(79) - Early CD20+ B Cell Depletion Attenuates Cardiac Allograft Vasculopathy in Anti-CD154 Treated Non-Human Primate Model

Abstract

Anti-CD154 (αCD154) monotherapy is associated with the development of anti-donor alloantibodies, cardiac allograft vasculopathy (CAV), and allograft failure in preclinical primate cell and organ transplant models. Evidence suggests that peri-transplant B cell depletion may remove an efficient source of donor antigen-specific costimulation, thereby attenuating development of anti-donor alloantibodies and subsequent pathogenic phenomena. Cynomolgus monkeys underwent heterotopic intraabdominal cardiac transplantation, and recipients were treated with either αCD154 (IDEC-131, n=21), αCD20 (Rituximab, n=2), αCD154 + αCD20 (n=7), or αCD154 + αCD20 + rabbit anti-human thymocyte immune globulin (rATG, n=10). Primary graft survival was defined as time to the first rejection episode. All biopsies and explant tissue specimens were assessed for CAV using the 2005 ISHLT revised criteria.
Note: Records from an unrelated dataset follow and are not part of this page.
(** ** Built-in operations *)

(** The integer a value is when Python treats it as one: [int], [bool]
    (a subclass of [int]) and [IntEnum] members. *)
Definition int_view (v : pyval) : option Z :=
  match v with
  | PInt z => Some z
  | PBool b => Some (if b then 1 else 0)
  | PEnum _ z => Some z
  | _ => None
  end.

(** Truth value testing. *)
Definition truthy (v : pyval) : bool :=
  match v with
  | PNone => false
  | PBool b => b
  | PInt z => negb (z =? 0)
  | PStr s => negb (String.eqb s "")
  | PList l => match l with [] => false | _ => true end
  | PDict d => match d with [] => false | _ => true end
  | PEnum _ z => negb (z =? 0)
  | PSet l => match l with [] => false | _ => true end
  | PDatetime _ => true
  end.

(** [a or b] *)
Definition py_or (a b : pyval) : pyval := if truthy a then a else b.

(** [v is None] *)
Definition is_none (v : pyval) : bool := match v with PNone => true | _ => false end.

(** [isinstance(v, dict)], [isinstance(v, list)] *)
Definition is_dict (v : pyval) : bool := match v with PDict _ => true | _ => false end.
Definition is_list (v : pyval) : bool := match v with PList _ => true | _ => false end.

(** [v == n] for an integer [n]. *)
Definition eq_int (v : pyval) (n : Z) : bool :=
  match int_view v with
  | Some z => z =? n
  | None => false
  end.

(** [v == s] for a string [s]. *)
Definition eq_str (v : pyval) (s : string) : bool :=
  match v with
  | PStr t => String.eqb t s
  | _ => false
  end.

(** [v in [n1, n2, ...]] for a list of integers (or [IntEnum] members). *)
Definition in_ints (v : pyval) (l : list Z) : bool :=
  match int_view v with
  | Some z => existsb (Z.eqb z) l
  | None => false
  end.

(** [v is Cls.MEMBER] *)
Definition is_member (v : pyval) (c : enum_class) (n : Z) : bool :=
  match v with
  | PEnum c' z => bool_decide (c' = c) && (z =? n)
  | _ => false
  end.

(** Ordering against an integer raises [TypeError] on non-numbers. *)
Definition py_lt (v : pyval) (n : Z) : result bool :=
  match int_view v with Some z => Ok (z <? n) | None => Raise TypeError end.
Definition py_gt (v : pyval) (n : Z) : result bool :=
  match int_view v with Some z => Ok (z >? n) | None => Raise TypeError end.
Definition py_ge (v : pyval) (n : Z) : result bool :=
  match int_view v with Some z => Ok (z >=? n) | None => Raise TypeError end.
Serum BAFF (B-cell activating factor of the tumor necrosis factor family) levels were analyzed by ELISA. Combined αCD154 + αCD20 treatment significantly prolonged graft median survival time (MST >90 days), delayed anti-donor alloantibody production, and attenuated CAV compared to αCD154 monotherapy (MST 28 days, p=0.05). Addition of rATG to αCD154 + αCD20 also prolonged graft MST to >90 days, but it was associated with a 50% incidence of treatment-attributed morbidity. Incidence of severe acute rejection (>1R) and CAV severity within 90 days was reduced in αCD20 treated animals relative to reference groups (p<0.05 for both endpoints). In αCD20 treated recipients, detection of anti-donor IgM and IgG alloantibody and relatively severe CAV were anticipated by appearance of CD20 cells in peripheral blood and was associated with trough αCD154 levels <100 μg/mL. Serum BAFF levels were higher in αCD20 treated animals (d7: 3762±181pg/mL) compared to untreated controls (628±507 pg/mL) and, similarly, in combined therapy (d7: 2687±829 pg/mL) vs. αCD154 controls (371±80 pg/mL). Efficient preemptive CD20+ B cell depletion in combination with selective CD154 inhibition consistently modulates pathogenic alloimmunity and attenuates CAV in this non-human primate heterotopic heart transplantation model; however, the addition of T cell depletion to the combined therapy was associated with significant morbidity in this model.